Engineers' inspections of Christchurch's tallest building, the Hotel Grand Chancellor, after the September 4 2010 earthquake showed damage was superficial and further structural damage was unlikely, engineers said today.

Structural engineer Gary Haverland, who inspected the tower building after the September shake, was giving evidence at the Royal Commission of Inquiry hearing today into the partial collapse of the hotel on February 22.

The 16-year-old hotel suffered significant structural damage in the magnitude 6.3 quake, leaving it teetering on a lean, but no-one died or was seriously injured in the building.

Mr Haverland carried out a level 2 rapid assessment of the hotel on September 5, which had already been given a green placard by the city council.


He said: "It was a visual inspection of the interior of the hotel. We were looking for immediate structural and safety hazards. A rapid 2 is concerned with ensuring public safety.''

During the four-hour inspection, hotel manager Steve Martin showed him damage at the hotel he was concerned about. Mr Haverland concluded that most of the damage was superficial.

He noticed cracks in some of the jib boarding, but did not think there was any damage behind the linings.

"The cracks were not extensive enough to suggest the building had been compromised. From what we saw we thought the building had not gone through a substantial amount of movement.''

But he also said one set of stairs, at the base of level 15, had appeared to move 10 to 15mm in the quake. A wall at the top of the car park had also appeared to move about 20mm.
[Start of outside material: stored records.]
Lemma single_inv_step s s' : inv s → single_inv s → single s → step s s' → single_inv s'.
Proof.
  intros Hinv [HR HK] Hsi Hs. split.
  - intros e0 x0. destruct Hs; simpl; intros Hx0; look; try (by eapply HR).
    all: try (match goal with H : events _ !! ?e = Some ?x |- _ => specialize (HR e x H) end).
    + done.
    + by destruct (single_call _ _ _ _ _ _ Hsi H).
    + rewrite HR. by destruct k.
    + by destruct (AutoReset x).
  - intros t0 e0 ms0 p0 x0 Ht0 Hx0.
    assert (HA : ∀ t p, threads s !! t = Some (Thread (WaitForEvent e0 ms0) p) → auto s e0 = Some (AutoReset x0)).
    { intros t p Ht. rewrite <- (auto_step s s' e0 Hs); [unfold auto; by rewrite Hx0|].
      apply (el_call s (inv_elock s Hinv) _ _ e0 Ht). by left. }
    assert (HB : ∀ t th, threads s !! t = Some th → t_call th = WaitForEvent e0 ms0 → take_ok (AutoReset x0) (t_pc th)).
    { intros t [c p] Ht [= ->]. specialize (HA _ _ Ht). unfold auto in HA.
      destruct (events s !! e0) as [x1|] eqn:H1; [|done]. injection HA as <-. by eapply HK. }
    clear Hx0. rule Hs; look.
    all: try done. all: try (by eapply (HB _ _ ltac:(eassumption))). all: try (by destruct c). all: try (by destruct p0).
    all: try (specialize (HA _ _ ltac:(eassumption)); unfold auto in HA; simplify_option_eq).
    all: try (by rewrite HA). all: try (unfold after_load; by destruct (AutoReset x)).
    all: try match goal with
    | E : woken ?rc ?th = Thread ?c ?p |- take_ok _ ?p =>
      change p with (t_pc (Thread c p)); rewrite <- E; apply woken_take; eapply HB; [eassumption|]; by rewrite <- (woken_call rc), E
    | E : waked ?P ?th = Thread ?c ?p |- take_ok _ ?p =>
      change p with (t_pc (Thread c p)); rewrite <- E; apply waked_take; eapply HB; [eassumption|]; by rewrite <- (waked_call P), E
    end.
    by destruct (rc =? 0).
Qed.

Lemma reachable_single s : reachable s → single s → single_inv s.
Proof.
  induction 1 as [|s m s' Hr IH Hl Hm]; intros Hsi.
  - split; intros *; simpl; by rewrite lookup_empty.
  - pose proof (reachable_inv s Hr) as Hinv.
    assert (Hs : step s s') by (eapply exec_rule; [apply Hinv|done..]).
    pose proof (single_back s s' Hs Hsi). eapply single_inv_step; eauto.
Qed.

Lemma no_hand s t th : inv s → single_inv s → threads s !! t = Some th → hand th = None.
Proof.
  intros Hinv Hsi Ht. destruct (hand th) as [[i b]|] eqn:Hh; [|done].
  destruct (sh_front s (inv_share s Hinv) _ _ _ _ Ht Hh) as (e & x & l & _ & Hx & Hl).
  by rewrite (si_registered s Hsi e x Hx) in Hl.
Qed.

(** A thread that waits for one event, or sets it, holds no other. *)
Lemma holds_own th e : is_single (t_call th) → holds_e th = Some e → e = event_of (t_call th).
Proof. destruct th as [[] []]; unfold holds_e; simpl; intros ? ?; by simplify_eq. Qed.

(** * Reading off a state after a move *)

Lemma abs_event_free ths x : Mutex x = None → abs_event ths x = E.Event (AutoReset x) (State x).
Proof. intros Hm. unfold abs_event, being_taken. by rewrite Hm, andb_true_r. Qed.
Lemma abs_event_held ths x t th : Mutex x = Some t → ths !! t = Some th →
  abs_event ths x = E.Event (AutoReset x) (State x && negb (at_take th)).
Proof. intros Hm Ht. unfold abs_event, being_taken. by rewrite Hm, Ht. Qed.
Lemma abs_event_low ths x : State x = false → abs_event ths x = E.Event (AutoReset x) false.
Proof. intros Hx. unfold abs_event. by rewrite Hx. Qed.
(** A move that neither begins nor ends a taking. *)
Lemma abs_event_move ths x t th th' : ths !! t = Some th → at_take th' = at_take th →
  abs_event (<[t := th']> ths) x = abs_event ths x.
Proof.
  intros Ht Hk. unfold abs_event, being_taken. destruct (Mutex x) as [t0|]; [|done].
  destruct (decide (t0 = t)) as [->|]; [by rewrite lookup_insert_eq, Ht, Hk|by rewrite lookup_insert_ne].
Qed.
Lemma abs_event_waked ths x P : abs_event (waked P <$> ths) x = abs_event ths x.
Proof.
  unfold abs_event, being_taken. destruct (Mutex x) as [t|]; [|done]. rewrite lookup_fmap.
  destruct (ths !! t) as [th|]; [|done]. simpl. unfold waked. destruct (P th); [|done]. by destruct th as [? []].
Qed.

Lemma abs_put s t th th' e x x' :
  inv s → single s → threads s !! t = Some th → t_call th' = t_call th → event_of (t_call th) = e →
  events s !! e = Some x → AutoReset x' = AutoReset x →
  abs (put_thread t th' (put_event e x' s)) =
    Spec (<[t := (t_call th, phase_of (AutoReset x) th')]> (sp_calls (abs s)))
      (<[e := abs_event (<[t := th']> (threads s)) x']> (sp_events (abs s))).
Proof.
  intros Hinv Hsi Ht Hc He Hx Ha. unfold abs, put_thread, put_event. simpl. f_equal.
  - rewrite fmap_insert. f_equal.
    + unfold abs_call. rewrite Hc, He. unfold resets. by rewrite lookup_insert_eq, Ha.
    + apply map_fmap_ext. intros t0 th0 _. unfold abs_call, resets. do 2 f_equal.
      destruct (decide (event_of (t_call th0) = e)) as [->|]; [by rewrite lookup_insert_eq, Hx|by rewrite lookup_insert_ne].
  - rewrite fmap_insert. rewrite <- (insert_delete_eq (abs_event (threads s) <$> _)), <- (insert_delete_eq (_ <$> _)).
    f_equal. rewrite <- !fmap_delete. apply map_fmap_ext. intros e1 x1 [He1 Hx1]%lookup_delete_Some.
    unfold abs_event, being_taken. destruct (Mutex x1) as [t1|] eqn:Hm; [|done].
    destruct (decide (t1 = t)) as [->|]; [|by rewrite lookup_insert_ne].
    destruct (el_held s (inv_elock s Hinv) e1 x1 t Hx1 Hm) as (th1 & Ht1 & Hh). simplify_eq.
    destruct He1. symmetry. apply (holds_own th e1); [apply (Hsi _ _ Ht)|done].
Qed.

(** A move of a thread on its event is what the specification does, or nothing. *)
Lemma simulate s t th th' e x x' :
  inv s → single s → threads s !! t = Some th → t_call th' = t_call th → event_of (t_call th) = e →
  events s !! e = Some x → AutoReset x' = AutoReset x →
  (phase_of (AutoReset x) th' = phase_of (AutoReset x) th ∧
    abs_event (<[t := th']> (threads s)) x' = abs_event (threads s) x) ∨
  effect e (t_call th) (phase_of (AutoReset x) th) (abs_event (threads s) x) (phase_of (AutoReset x) th')
    (abs_event (<[t := th']> (threads s)) x') →
  let s' := put_thread t th' (put_event e x' s) in abs s = abs s' ∨ spec_step (abs s) (abs s').
Proof.
  intros Hinv Hsi Ht Hc He Hx Ha Hor s'. unfold s'. rewrite (abs_put s t th th' e x x') by done.
  assert (Hcall : sp_calls (abs s) !! t = Some (t_call th, phase_of (AutoReset x) th)).
  { simpl. rewrite lookup_fmap, Ht. simpl. unfold abs_call, resets. by rewrite He, Hx. }
  assert (Hev : sp_events (abs s) !! e = Some (abs_event (threads s) x)) by (simpl; by rewrite lookup_fmap, Hx).
  destruct Hor as [[Hp Hb]|Heff].
  - left. rewrite Hp, Hb, !insert_id by done. by destruct (abs s).
  - right. destruct (abs s) as [cs es]. simpl in *. by eapply Sp_effect.
Qed.
(* ===== verification/PeventsTime.v ===== *)
(** [TEADFS-utils/pevents.cpp], the clock: when a wait with a time limit ends, and
    the waits of the Windows build, which cuts long ones into pieces. *)
From S2P Require Import Prelude.
Local Open Scope Z_scope.

(** * The deadline of [pthread_cond_timedwait] *)

Record timespec := Timespec { tv_sec : Z; tv_nsec : Z }.

(** [UnlockedWaitForEvent] and [WaitForMultipleEvents]: the time of the day, in
    seconds and microseconds, and the milliseconds to wait.  All sums and products
    are of 64 bits, without sign. *)
Definition deadline (sec usec milliseconds : Z) : timespec :=
  let nanoseconds :=
    u64 (u64 (u64 (sec * 1000 * 1000 * 1000) + u64 (milliseconds * 1000 * 1000)) + u64 (usec * 1000)) in
  let s := nanoseconds / 1000 / 1000 / 1000 in
  Timespec s (u64 (nanoseconds - u64 (s * 1000 * 1000 * 1000))).

(** What a point in time is, in nanoseconds. *)
Definition instant (ts : timespec) : Z := tv_sec ts * 10 ^ 9 + tv_nsec ts.

Lemma deadline_sum sec usec ms :
  instant (deadline sec usec ms) = u64 (sec * 10 ^ 9 + ms * 10 ^ 6 + usec * 10 ^ 3) ∧
  0 ≤ tv_nsec (deadline sec usec ms) < 10 ^ 9.
Proof.
  unfold deadline, instant, u64. cbn [tv_sec tv_nsec].
  set (n := (_ + _ mod _) mod _). assert (Hn : n = (sec * 10 ^ 9 + ms * 10 ^ 6 + usec * 10 ^ 3) mod 2 ^ 64).
  { unfold n. rewrite <- Zplus_mod, Zplus_mod, <- (Zplus_mod (sec * _ * _ * _)), <- Zplus_mod. f_equal. lia. }
  assert (Hb : 0 ≤ n < 2 ^ 64) by (unfold n; apply Z.mod_pos_bound; lia). rewrite <- Hn. clearbody n.
  replace (n / 1000 / 1000 / 1000) with (n / 10 ^ 9) by (rewrite !Z.div_div by lia; f_equal; lia).
  pose proof (Z.div_mod n (10 ^ 9) ltac:(lia)) as Hd. pose proof (Z.mod_pos_bound n (10 ^ 9) ltac:(lia)) as Hm.
  set (s := n / 10 ^ 9) in *. replace (s * 1000 * 1000 * 1000) with (s * 10 ^ 9) by lia.
  assert (0 ≤ s) by (apply Z.div_pos; lia).
  rewrite (Z.mod_small (s * 10 ^ 9)) by lia. rewrite Z.mod_small by lia. lia.
Qed.

(** The time limit is a valid [timespec], and is as many milliseconds from now as
    were asked for, when the sum is below 2^64 nanoseconds (the year 2554). *)
Theorem deadline_exact sec usec ms :
  0 ≤ sec → 0 ≤ usec → 0 ≤ ms → sec * 10 ^ 9 + ms * 10 ^ 6 + usec * 10 ^ 3 < 2 ^ 64 →
  instant (deadline sec usec ms) = instant (Timespec sec (usec * 10 ^ 3)) + ms * 10 ^ 6 ∧
  0 ≤ tv_nsec (deadline sec usec ms) < 10 ^ 9.
Proof.
  intros. destruct (deadline_sum sec usec ms) as [-> ?]. split; [|done].
  unfold u64, instant. cbn [tv_sec tv_nsec]. rewrite Z.mod_small; lia.
Qed.
Lemma deadline_exact_witness :
  let now := 1700000000 in
  instant (deadline now 250000 1500) = instant (Timespec now (250000 * 10 ^ 3)) + 1500 * 10 ^ 6 ∧
  0 ≤ tv_nsec (deadline now 250000 1500) < 10 ^ 9.
Proof. apply (deadline_exact 1700000000 250000 1500); lia. Defined.

(** A longer limit wraps around: a wait of 585 years, asked for in 2023, would be
    over at once, its deadline in 1970. *)
Theorem deadline_wraps :
  let now := 1700000000 in let ms := 2 ^ 64 / 10 ^ 6 + 1 - now * 1000 in
  0 < ms < 2 ^ 64 - 1 ∧ tv_sec (deadline now 0 ms) = 0.
Proof. by vm_compute. Qed.

(** * The Windows build *)

Module Win.
Definition WAIT_INFINITE : Z := 2 ^ 64 - 1.
Definition INFINITE : Z := 2 ^ 32 - 1.
Definition WAIT_OBJECT_0 : Z := 0.
Definition WAIT_ABANDONED_0 : Z := 128.
Definition WAIT_TIMEOUT : Z := 258.
Definition WAIT_FAILED : Z := 2 ^ 32 - 1.

Section Calls.
(** The system, and its calls; [wait] is [WaitForSingleObject] or
    [WaitForMultipleObjects] of the handles at hand. *)
Context {W : Type} (wait : Z → W → Z * W) (GetLastError : W → Z).

(** [CreateEvent]: its arguments, as the system takes them. *)
Definition CreateEvent (handle : bool → bool → W → Z * W) (manualReset initialState : bool) (w : W) : Z * W :=
  handle manualReset initialState w.

(** What the one call each of the others makes comes to. *)
Definition checked (call : W → bool * W) (w : W) : Z * W :=
  let '(ok, w) := call w in (if ok then 0 else GetLastError w, w).

Definition DestroyEvent (CloseHandle : W → bool * W) : W → Z * W := checked CloseHandle.
Definition SetEvent (SetEvent : W → bool * W) : W → Z * W := checked SetEvent.
Definition ResetEvent (ResetEvent : W → bool * W) : W → Z * W := checked ResetEvent.
Definition PulseEvent (PulseEvent : W → bool * W) : W → Z * W := checked PulseEvent.

Definition waitUnit : Z := u32 WAIT_INFINITE - 1.

(** [while (result == WAIT_TIMEOUT && rounds-- != 0)]. *)
Fixpoint rounds_loop (rounds : nat) (result : Z) (w : W) : Z * W :=
  if result =? WAIT_TIMEOUT then
    match rounds with
    | O => (result, w)
    | S rounds => let '(result, w) := wait waitUnit w in rounds_loop rounds result w
    end
  else (result, w).

Definition long_wait (milliseconds : Z) (w : W) : Z * W :=
  if (milliseconds =? WAIT_INFINITE) || (Z.shiftr milliseconds 32 =? 0) then wait (u32 milliseconds) w
  else
    let rounds := milliseconds / waitUnit in
    let remainder := milliseconds mod waitUnit in
    let '(result, w) := wait remainder w in
    rounds_loop (Z.to_nat rounds) result w.

Definition WaitForEvent (milliseconds : Z) (w : W) : Z * W :=
  let '(result, w) := long_wait milliseconds w in
  if (result =? WAIT_OBJECT_0) || (result =? WAIT_ABANDONED_0) then (0, w)
  else if result =? WAIT_TIMEOUT then (WAIT_TIMEOUT, w)
  else (GetLastError w, w).

(** The result and, when it was stored, [index]. *)
Definition WaitForMultipleEvents (count milliseconds : Z) (w : W) : Z * option Z * W :=
  let '(result, w) := long_wait milliseconds w in
  if (WAIT_OBJECT_0 <=? result) && (result <? WAIT_OBJECT_0 + count) then (0, Some (result - WAIT_OBJECT_0), w)
  else if (WAIT_ABANDONED_0 <=? result) && (result <? WAIT_ABANDONED_0 + count)
  then (0, Some (result - WAIT_ABANDONED_0), w)
  else if result =? WAIT_FAILED then (GetLastError w, None, w)
  else (result, None, w).

(** The system's promise: a wait that ends with [WAIT_TIMEOUT] has lasted as long
    as it was asked to, and it was not asked to last for ever. *)
Context (elapsed : W → Z).
Hypothesis wait_timeout : ∀ ms w r w', 0 ≤ ms ≤ INFINITE → wait ms w = (r, w') →
  r = WAIT_TIMEOUT → ms ≠ INFINITE ∧ elapsed w' = elapsed w + ms.

Lemma unit_ok : 0 ≤ waitUnit ≤ INFINITE.
Proof. by vm_compute. Qed.

Lemma rounds_elapsed n r w r' w' : rounds_loop n r w = (r', w') → r' = WAIT_TIMEOUT →
  r = WAIT_TIMEOUT ∧ elapsed w' = elapsed w + Z.of_nat n * waitUnit.
Proof.
  revert r w. induction n as [|n IH]; intros r w Hl Hr; simpl in Hl; destruct (r =? WAIT_TIMEOUT) eqn:E;
    simplify_eq; try (by rewrite Z.eqb_refl in E); apply Z.eqb_eq in E; [split; [done|lia]|].
  destruct (wait waitUnit w) as [r1 w1] eqn:Hw. destruct (IH _ _ Hl eq_refl) as [-> He].
  destruct (wait_timeout _ _ _ _ unit_ok Hw eq_refl) as [_ Hw1]. split; [done|]. lia.
Qed.


(** But a limit of 2^32 - 1 ms is passed on as it is, and means for ever. *)
Theorem longest_short_wait w : WaitForEvent INFINITE w = WaitForEvent WAIT_INFINITE w.
Proof. done. Qed.

Lemma multi_index count ms w i w' r : WaitForMultipleEvents count ms w = (r, Some i, w') → r = 0 ∧ 0 ≤ i < count.
Proof.
  unfold WaitForMultipleEvents. destruct (long_wait ms w) as [r0 w0].
  destruct ((WAIT_OBJECT_0 <=? r0) && (r0 <? WAIT_OBJECT_0 + count)) eqn:E1;
    [|destruct ((WAIT_ABANDONED_0 <=? r0) && (r0 <? WAIT_ABANDONED_0 + count)) eqn:E2].
  - intros [= <- <- <-]. apply andb_true_iff in E1 as [?%Z.leb_le ?%Z.ltb_lt]. lia.
  - intros [= <- <- <-]. apply andb_true_iff in E2 as [?%Z.leb_le ?%Z.ltb_lt]. lia.
  - by case_match.
Qed.
End Calls.

(** A system where nothing happens: every wait that ends times out. *)
Definition idle (ms now : Z) : Z * Z := if ms =? INFINITE then (WAIT_OBJECT_0, now) else (WAIT_TIMEOUT, now + ms).

End Win.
Mr Haverland said the building was ``expected to maintain structural integrity'' as it was concrete and had ``performed very well'' in the September quake.

He said he had not been expecting an aftershock of such a great magnitude as the February quake, and had not thought any further inspection of the hotel was needed.

``I thought it was highly unlikely that any further damage would occur as a result of a less severe aftershock.''

Yesterday, engineering experts concluded the hotel partially collapsed because a ``vulnerable'' shear wall failed in the quake and sunk by nearly a metre. The failure of this wall caused staircases in the hotel to collapse.

Mr Haverland said he had looked at the wall during his inspection in September but saw no evidence of damage. He had not seen structural plans of the building, so did not know at the time that it was a shear wall.

He did not look at other shear walls or columns for damage.

The shear wall supported a disproportionately large load due to late planning changes in the design of the building plan. When the hotel was being built it was decided that Tattersalls Lane, next to the Grand Chancellor, would be kept as a right of way _ meaning the wall had to be moved.

Giving evidence this morning, structural engineer William Holmes said that if the wall had been placed in its original position it may not have failed in the earthquake.

He said: ``It certainly would have had a better performance.''

The slim wall also lacked reinforcement, which Mr Holmes said was probably due to the fact architects did not want a large wall taking up space in the hotel lobby.

``Unfortunately we engineers work with architects and sometimes they want us to do things which we probably shouldn't do.''

The hearing is expected to wrap up today, with the hotel's general manager Steve Martin and a representative from the city council giving evidence this afternoon.

Among the issues the commission will consider is whether the hotel complied with earthquake-risk and other best practice requirements, why the building failed, whether the building had been identified as earthquake-prone previously, and the effectiveness of inspections carried out on the building following the September 4 earthquake.